Short-term interest rates are now noticeably cheaper than floating in some cases, so bank economists suggest it is time to fix at least part of your home loan.
ANZ chief economist Cameron Bagrie said buyers were unlikely to lose out if they locked in cheap rates now.
"If you fix for 18 months at 5.49 per cent, you will save 0.25 per cent compared to the floating rate," Bagrie said. "Ignoring discounting, the only way you'll be better off floating is if the floating rate comes down and averages below 5.49 per cent over the next 18 months."
Senior economist Mark Smith said borrowers should spread their loans over a range of terms. "There's definitely flexibility in floating."
But he cautioned against fixing for a longer term. "If you fixed today for four years at 6.2 per cent, you'd have to see the three-year rate rise to 6.43 per cent in one year to be better off than fixing for one year at 5.5 per cent."
Smith said such a rise had happened in the past but he didn't think it likely now.
It was still worth shopping around for a good interest rate, he said. Borrowers were still getting significant discounts off advertised mortgage rates.
Westpac's chief economist Dominick Stephens said fixing mortgage rates while short-term interest rates were low was a good way to cut the lifetime interest cost.
Stephens said one- to three-year terms were particularly attractive. "You can knock down your principal much faster on a fixed rate."
BNZ chief economist Tony Alexander said floating rates of about 5.75 per cent were unlikely to drop below the one-year fixed rate of 5.25 within the next 12 months.
"[Someone who fixes] is only going to be worse off if floating rates absolutely plummet by something like 1 per cent."
But he said it was very hard to predict what interest rates would do. "I think if you're floating for the next couple of years you'll get some good, low rates. But keep an eye out for low three, four or even five-year rates. At some point the rate will go back up."
Kiwibank spokesman Bruce Thompson said each individual had different circumstances.
"Are they seeking certainty, as in protection against rate fluctuations and knowing exactly how much they are required to pay to service their debt? Are they looking [to] accelerate their payments? Is their view that rates will rise, fall or stay the same? In which case the lowest available is probably the best. There is no single answer."
Floating mortgages made up $104 billion - 60 per cent - of the mortgage market last month, compared with their peak of $109 billion - 63 per cent - in April. But most are fixing for short terms.

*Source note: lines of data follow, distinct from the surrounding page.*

(* ===== verification/PendingCounts.v ===== *)
(** * Pending counts

    [PendingCounts] of [tensorflow/core/common_runtime/pending_counts.h]: for each node of
    a step, how many inputs it still waits for and how many of those that came are dead,
    packed into the bytes of one array.  A [Layout] gives out the places of the array.

    The array is a list of bytes; an access outside of it is [None].  How a compiler lays
    out the bit fields of the two structs is the class [StructLayout], with the layout of
    the Itanium ABI as an instance.  The [DCHECK]s of debug builds are left out of the
    operations; they are the conditions of the specification. *)
From S2P Require Import Prelude Coding.
Local Open Scope Z_scope.

(** ** The two structs *)

Inductive NodeState := PENDING_NOTREADY | PENDING_READY | STARTED | COMPLETED.

#[export] Instance NodeState_eq_dec : EqDecision NodeState.
Proof. solve_decision. Defined.

(** The fields of [PackedCounts] and of [LargeCounts]. *)
Record Counts := mkCounts { c_pending : Z; c_dead_count : Z; c_has_started : bool }.

(** The widths of the first two fields. *)
Definition kMaxCountForPackedCounts : Z := 7.
Definition pending_bits (large : bool) : Z := if large then 32 else 3.
Definition dead_bits (large : bool) : Z := if large then 31 else 3.

(** A store into the fields. *)
Definition store (large : bool) (pending dead : Z) (started : bool) : Counts :=
  mkCounts (pending mod 2 ^ pending_bits large) (dead mod 2 ^ dead_bits large) started.

Definition fits (large : bool) (c : Counts) : Prop :=
  0 <= c_pending c < 2 ^ pending_bits large ∧ 0 <= c_dead_count c < 2 ^ dead_bits large.

Definition NodeStateForStruct (c : Counts) : NodeState :=
  if c_has_started c then (if c_pending c =? 0 then STARTED else COMPLETED)
  else (if c_pending c =? 0 then PENDING_READY else PENDING_NOTREADY).

(** How a struct lies in its bytes: a [PackedCounts] in one byte, a [LargeCounts] in
    [sizeof_large] of them. *)
Class StructLayout := {
  sizeof_large : nat;
  get_packed : Z → Counts;
  put_packed : Counts → Z → Z;
  get_large : list Z → Counts;
  put_large : Counts → list Z → list Z;
  sizeof_large_pos : (0 < sizeof_large)%nat;
  get_put_packed c b : fits false c → get_packed (put_packed c b) = c;
  get_put_large c l : fits true c → length l = sizeof_large → get_large (put_large c l) = c;
  put_large_length c l : length l = sizeof_large → length (put_large c l) = sizeof_large }.

(** Fields from the lowest bit on; [has_started] is the last bit of the second word. *)
#[export, program] Instance itanium : StructLayout := {
  sizeof_large := 8;
  get_packed b := mkCounts (b mod 8) (b / 8 mod 8) (Z.testbit b 6);
  put_packed c b := c_pending c + 8 * c_dead_count c + 64 * Z.b2z (c_has_started c) + 128 * (b / 128);
  get_large l := let w := DecodeFixed32 (drop 4 l) in mkCounts (DecodeFixed32 l) (w mod 2 ^ 31) (2 ^ 31 <=? w);
  put_large c l := EncodeFixed32 (c_pending c) ++ EncodeFixed32 (c_dead_count c + 2 ^ 31 * Z.b2z (c_has_started c)) }.
Next Obligation. lia. Qed.
Next Obligation.
  intros [p d s] b [Hp Hd]. cbn [c_pending c_dead_count c_has_started pending_bits dead_bits] in *. f_equal.
  - replace (p + 8 * d + 64 * Z.b2z s + 128 * (b / 128)) with (p + (d + 8 * Z.b2z s + 16 * (b / 128)) * 8) by lia.
    rewrite Z.mod_add by lia. apply Z.mod_small. lia.
  - replace (p + 8 * d + 64 * Z.b2z s + 128 * (b / 128)) with (p + (d + 8 * Z.b2z s + 16 * (b / 128)) * 8) by lia.
    rewrite Z.div_add by lia. rewrite Z.div_small by lia.
    replace (0 + (d + 8 * Z.b2z s + 16 * (b / 128))) with (d + (Z.b2z s + 2 * (b / 128)) * 8) by lia. rewrite Z.mod_add by lia. apply Z.mod_small. lia.
  - rewrite Z.testbit_eqb by lia. change (2 ^ 6) with 64.
    replace (p + 8 * d + 64 * Z.b2z s + 128 * (b / 128)) with (p + 8 * d + (Z.b2z s + (b / 128) * 2) * 64) by lia.
    rewrite Z.div_add by lia. rewrite (Z.div_small (p + 8 * d)) by lia. rewrite Z.add_0_l, Z.mod_add by lia. by destruct s.
Qed.
Next Obligation.
  intros [p d s] l [Hp Hd] _. cbn [c_pending c_dead_count c_has_started pending_bits dead_bits] in *.
  assert (Hw : is_u32 (d + 2 ^ 31 * Z.b2z s)) by (unfold is_u32; destruct s; cbn; lia).
  rewrite (drop_app_length' (EncodeFixed32 p) _ 4) by done.
  rewrite fixed32_round_trip by done. rewrite <- (app_nil_r (EncodeFixed32 (d + _))), fixed32_round_trip by done. f_equal.
  - destruct s; cbn [Z.b2z]; [rewrite Z.mul_1_r, <- (Z.mul_1_l (2 ^ 31)) at 1; rewrite Z.mod_add by lia|rewrite Z.mul_0_r, Z.add_0_r]; apply Z.mod_small; lia.
  - destruct s; cbn [Z.b2z]; [apply Z.leb_le | apply Z.leb_gt]; lia.
Qed.
Next Obligation. done. Qed.

(** ** Handles and layouts *)

(** [int byte_offset_ : 31] and [bool is_large_ : 1]. *)
Record Handle := mkHandle { byte_offset_ : Z; is_large_ : bool }.

Definition i31 (z : Z) : Z := (z + 2 ^ 30) mod 2 ^ 31 - 2 ^ 30.

Section counts.
Context `{SL : StructLayout}.

#[local] Abbreviation B := (Z.of_nat sizeof_large).

(** [Layout::CreateHandle], with [next_offset_] as state. *)
Definition CreateHandle (max_pending_count max_dead_count : Z) (next_offset_ : Z) : Handle * Z :=
  if (kMaxCountForPackedCounts <? max_pending_count) || (kMaxCountForPackedCounts <? max_dead_count) then
    let offset := (next_offset_ + B - 1) / B * B in
    (mkHandle (i31 offset) true, i32 (i31 offset + B))
  else (mkHandle (i31 next_offset_) false, i32 (next_offset_ + 1)).

(** Handles for nodes with the given limits. *)
Fixpoint create_handles (limits : list (Z * Z)) (next_offset_ : Z) : list Handle * Z :=
  match limits with
  | [] => ([], next_offset_)
  | (mp, md) :: limits =>
      let '(h, next) := CreateHandle mp md next_offset_ in
      let '(hs, next) := create_handles limits next in
      (h :: hs, next)
  end.

(** ** The counts of an iteration *)

(** [bytes_], of length [num_bytes_]. *)
Definition PendingCounts : Type := list Z.

(** [new char[num_bytes_]] holds arbitrary bytes, [garbage]. *)
Definition new_PendingCounts (next_offset_ : Z) (garbage : nat → Z) : PendingCounts :=
  garbage <$> seq 0 (Z.to_nat next_offset_).

(** The constructor from another object. *)
Definition copy_PendingCounts (other : PendingCounts) : PendingCounts := other.

Definition size_of (large : bool) : nat := if large then sizeof_large else 1.

(** [Packed(h)] and [Large(h)]: reading and writing the struct at a handle. *)
Definition in_range (h : Handle) (c : PendingCounts) : bool :=
  (0 <=? byte_offset_ h) && (Z.to_nat (byte_offset_ h) + size_of (is_large_ h) <=? length c)%nat.

Definition bytes_at (h : Handle) (c : PendingCounts) : list Z :=
  take (size_of (is_large_ h)) (drop (Z.to_nat (byte_offset_ h)) c).

Definition decode (large : bool) (l : list Z) : Counts :=
  if large then get_large l else get_packed (nth 0 l 0).
Definition encode (large : bool) (r : Counts) (l : list Z) : list Z :=
  if large then put_large r l else [put_packed r (nth 0 l 0)].

Definition load (h : Handle) (c : PendingCounts) : option Counts :=
  if in_range h c then Some (decode (is_large_ h) (bytes_at h c)) else None.

Definition save (h : Handle) (r : Counts) (c : PendingCounts) : option PendingCounts :=
  if in_range h c then
    Some (take (Z.to_nat (byte_offset_ h)) c ++ encode (is_large_ h) r (bytes_at h c) ++
          drop (Z.to_nat (byte_offset_ h) + size_of (is_large_ h)) c)
  else None.

Definition set_initial_count (h : Handle) (pending_count : Z) (c : PendingCounts) : option PendingCounts :=
  _ ← load h c; save h (store (is_large_ h) pending_count 0 false) c.

Definition node_state (h : Handle) (c : PendingCounts) : option NodeState :=
  r ← load h c; Some (NodeStateForStruct r).

Definition mark_started (h : Handle) (c : PendingCounts) : option PendingCounts :=
  r ← load h c; save h (mkCounts (c_pending r) (c_dead_count r) true) c.

Definition mark_completed (h : Handle) (c : PendingCounts) : option PendingCounts :=
  r ← load h c; save h (mkCounts 1 (c_dead_count r) (c_has_started r)) c.

(** The fields of a [LargeCounts] are returned as [int]s. *)
Definition pending (h : Handle) (c : PendingCounts) : option Z :=
  r ← load h c;
  Some (if decide (NodeStateForStruct r = PENDING_NOTREADY) then i32 (c_pending r) else 0).

Definition decrement_pending (h : Handle) (v : Z) (c : PendingCounts) : option (Z * PendingCounts) :=
  r ← load h c;
  let r := store (is_large_ h) (c_pending r - v) (c_dead_count r) (c_has_started r) in
  c ← save h r c;
  Some (i32 (c_pending r), c).

(** [& 0x6], and [& ~0x1]. *)
Definition mark_live (h : Handle) (c : PendingCounts) : option PendingCounts :=
  r ← load h c;
  if decide (NodeStateForStruct r = PENDING_NOTREADY) then
    let p := Z.land (c_pending r) (if is_large_ h then Z.lnot 1 else 6) in
    save h (store (is_large_ h) p (c_dead_count r) (c_has_started r)) c
  else Some c.

Definition dead_count (h : Handle) (c : PendingCounts) : option Z := c_dead_count <$> load h c.

Definition increment_dead_count (h : Handle) (c : PendingCounts) : option PendingCounts :=
  r ← load h c;
  if decide (NodeStateForStruct r = PENDING_NOTREADY) then
    save h (store (is_large_ h) (c_pending r) (c_dead_count r + 1) (c_has_started r)) c
  else Some c.

(** The results are [*pending_result] and [*dead_result]. *)
Definition adjust_for_activation (h : Handle) (increment_dead : bool) (c : PendingCounts) : option (Z * Z * PendingCounts) :=
  r ← load h c;
  let d := if increment_dead && bool_decide (NodeStateForStruct r = PENDING_NOTREADY) then c_dead_count r + 1 else c_dead_count r in
  let r := store (is_large_ h) (c_pending r - 1) d (c_has_started r) in
  c ← save h r c;
  Some (i32 (c_pending r), c_dead_count r, c).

Smith said 21 per cent of lending was fixed for less than a year, 14 per cent for one to two and less than 5 per cent was fixed for longer than two years.
Loan's detail is a devil to deal with
Julie Spillett is fuming after being hit with a $5000 bill when her bank asked her to repay a fixed loan early.
"I had a mortgage on a house in Invercargill and also a house in Howick, which was used as security," Spillett says.
When the Howick property was sold, ASB required her to pay back $76,000 of the Invercargill property's mortgage because the house that was being held as security had sold.
"ASB charged us $5402 early repayment but they had asked us to do it. We were happy to pay some back because a house had been sold but as we did have a four-year mortgage, surely we shouldn't have had to pay a lump sum back? Why should we have been penalised for early repayment?"
Solicitor Thomas Biss says the bank is within its rights.
"It does seem unfair, and I would feel inclined to argue that. When you sell a house you need to release the security. They entered into a term loan which they repaid early. The terms of the break fees will have been in the loan. "
Shaun Drylie, general manager retail at ASB, says it is common to use equity on one property to buy another. If one is sold, the bank has to adjust lending accordingly.